§ Entries shown:
(** * Product comparison pipeline (eccc.py): model and verification

    The program queries two product-search providers, merges the two
    result lists, ranks them by rating and renders a textual summary.
    This development embeds the Python code shallowly:

    - Python floats are IEEE binary64 numbers, i.e. Rocq's primitive
      floats, compared with [PrimFloat.ltb], [PrimFloat.leb] and
      [PrimFloat.eqb] (so NaN is unordered, as in Python);
    - [sorted] is the algorithm of CPython's [list.sort], so that the
      model also says what the program returns when a rating is NaN;
    - JSON documents are values of [pyval];
    - a product is a dict with the keys title, price, rating and link,
      each of which may be absent;
    - exceptions are an explicit result type, and the network, the
      console and the user interface are a reader/writer monad over a
      [world] and a list of [event]s. *)

From Stdlib Require Import List String Ascii ZArith Lia Bool Floats.
From Stdlib Require Import DecimalString Permutation Sorted.
Import ListNotations.

Set Warnings "-inexact-float,-register-all".
Local Open Scope string_scope.

(** ** Exceptions and fallible results *)

Inductive exn : Type :=
| TypeError
| ValueError
| AttributeError
| KeyError
| OverflowError
| JSONDecodeError
| ConnectionError
| Timeout
| GraphRecursionError.

Inductive res (A : Type) : Type :=
| Ok (a : A)
| Raise (e : exn).

Arguments Ok {A} a.
Arguments Raise {A} e.

Definition res_bind {A B : Type} (r : res A) (k : A -> res B) : res B :=
  match r with
  | Ok a => k a
  | Raise e => Raise e
  end.

Declare Scope res_scope.
Delimit Scope res_scope with res.
Notation "x <- r ;; k" := (res_bind r (fun x => k))
  (at level 61, r at next level, right associativity) : res_scope.

(** [for x in xs: acc.append(f x)], stopping at the first exception. *)
Fixpoint res_map {A B : Type} (f : A -> res B) (xs : list A) : res (list B) :=
  match xs with
  | [] => Ok []
  | x :: xs' =>
      (y <- f x ;; ys <- res_map f xs' ;; Ok (y :: ys))%res
  end.

(** ** Python values *)

(** What [json.loads] can return; a JSON object is kept as the list of
    its entries, looked up from the left. *)
Inductive pyval : Type :=
| PNone
| PBool (b : bool)
| PInt (z : Z)
| PFloat (f : float)
| PStr (s : string)
| PList (l : list pyval)
| PDict (kvs : list (string * pyval)).

Fixpoint assoc {A : Type} (k : string) (kvs : list (string * A)) : option A :=
  match kvs with
  | [] => None
  | (k', v) :: rest => if String.eqb k k' then Some v else assoc k rest
  end.

(** Truth value of an object, as tested by [or] and [if]. *)
Definition py_truthy (v : pyval) : bool :=
  match v with
  | PNone => false
  | PBool b => b
  | PInt z => negb (Z.eqb z 0)
  | PFloat f => negb (PrimFloat.eqb f 0%float)
  | PStr s => negb (String.eqb s "")
  | PList l => match l with [] => false | _ => true end
  | PDict kvs => match kvs with [] => false | _ => true end
  end.

(** [a or b] *)
Definition py_or (a b : pyval) : pyval :=
  if py_truthy a then a else b.

Definition dict_get (kvs : list (string * pyval)) (k : string) (default : pyval)
  : pyval :=
  match assoc k kvs with
  | Some v => v
  | None => default
  end.

(** [d.get(k, default)]: only a dict has the method. *)
Definition py_get (d : pyval) (k : string) (default : pyval) : res pyval :=
  match d with
  | PDict kvs => Ok (dict_get kvs k default)
  | _ => Raise AttributeError
  end.

(** The items visited by [for x in v[:5]].  A list gives its first five
    elements; a string gives one-character strings (the text is kept as
    its UTF-8 bytes, so the count may differ from Python's for non-ASCII
    text; the program only calls [.get] on such an item, which raises);
    nothing else a JSON document holds can be sliced (for a dict the
    exception is TypeError up to Python 3.11 and KeyError from 3.12 on,
    where a slice is hashable; the clients catch either). *)
Definition py_slice5 (v : pyval) : res (list pyval) :=
  match v with
  | PList l => Ok (firstn 5 l)
  | PStr s =>
      Ok (map (fun c => PStr (String c EmptyString))
              (firstn 5 (list_ascii_of_string s)))
  | _ => Raise TypeError
  end.

(** The interpreter's conversions between text and floats (and the
    [repr] of containers) are not part of the program; the model is
    parametric in them. *)
Record PyRuntime : Type := mkRuntime {
  float_of_str : string -> option float;   (* [float(s)], [None]: ValueError *)
  repr_float : float -> string;            (* [str(x)] for a float *)
  repr_container : pyval -> string         (* [str(x)] for a list or dict *)
}.

(** [float(n)] for an integer: correctly rounded, OverflowError when the
    result would not be finite. *)
Definition float_of_int (z : Z) : res float :=
  match binary_normalize prec emax z 0 false with
  | S754_infinity _ => Raise OverflowError
  | sf => Ok (SF2Prim sf)
  end.

(** [float(v)] *)
Definition py_float (rt : PyRuntime) (v : pyval) : res float :=
  match v with
  | PNone => Raise TypeError
  | PBool b => Ok (if b then 1%float else 0%float)
  | PInt z => float_of_int z
  | PFloat f => Ok f
  | PStr s =>
      match float_of_str rt s with
      | Some f => Ok f
      | None => Raise ValueError
      end
  | PList _ => Raise TypeError
  | PDict _ => Raise TypeError
  end.

Definition string_of_Z (z : Z) : string :=
  NilZero.string_of_int (Z.to_int z).

Definition string_of_nat (n : nat) : string :=
  NilZero.string_of_uint (Nat.to_uint n).

(** [str(v)], the text an f-string substitutes for [{v}]. *)
Definition py_str (rt : PyRuntime) (v : pyval) : string :=
  match v with
  | PNone => "None"
  | PBool true => "True"
  | PBool false => "False"
  | PInt z => string_of_Z z
  | PFloat f => repr_float rt f
  | PStr s => s
  | PList _ => repr_container rt v
  | PDict _ => repr_container rt v
  end.

(** ** Products and the pipeline state *)

(** A product dict.  The program only ever touches the four keys below;
    [None] means the key is absent from the dict.  A present title, price
    or link may still hold Python's [None] (that is [Some PNone]).  A
    rating, where present, is a float: both clients store the result of
    [float(...)] and the fallback lists hold float literals.  Dicts whose
    rating is of another type, on which the comparison of the sort keys
    could raise TypeError, are outside the model. *)
Record product : Type := mkProduct {
  title : option pyval;
  price : option pyval;
  rating : option float;
  link : option pyval
}.

(** The dict display [{"title": t, "price": p, "rating": r, "link": l}]. *)
Definition product_dict (t p : pyval) (r : float) (l : pyval) : product :=
  mkProduct (Some t) (Some p) (Some r) (Some l).

(** [p[k]] raises KeyError on an absent key. *)
Definition getitem {A : Type} (field : option A) : res A :=
  match field with
  | Some v => Ok v
  | None => Raise KeyError
  end.

(** [x.get("rating", 0.0)], the sort key. *)
Definition rating_key (x : product) : float :=
  match rating x with
  | Some r => r
  | None => 0%float
  end.

Definition has_all_keys (p : product) : bool :=
  match title p, price p, rating p, link p with
  | Some _, Some _, Some _, Some _ => true
  | _, _, _, _ => false
  end.

(** [ProductSearchState]: [user_input] is required, the other keys are
    absent ([None]) until a stage writes them. *)
Record ProductSearchState : Type := mkState {
  user_input : string;
  amazon_products : option (list product);
  google_products : option (list product);
  ranked_products : option (list product);
  output_summary : option string
}.

(** A node returns a partial dict: the keys it writes, with their values. *)
Inductive write : Type :=
| W_user_input (s : string)
| W_amazon_products (l : list product)
| W_google_products (l : list product)
| W_ranked_products (l : list product)
| W_output_summary (s : string).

§ Work instructions:
The lines sought are those in the data above that include the string "Some"; copy each one.

§ Answer section:
  | (k', v) :: rest => if String.eqb k k' then Some v else assoc k rest
  | Some v => v
      | Some f => Ok f
    or link may still hold Python's [None] (that is [Some PNone]).  A
  mkProduct (Some t) (Some p) (Some r) (Some l).
  | Some v => Ok v
  | Some r => r
  | Some _, Some _, Some _, Some _ => true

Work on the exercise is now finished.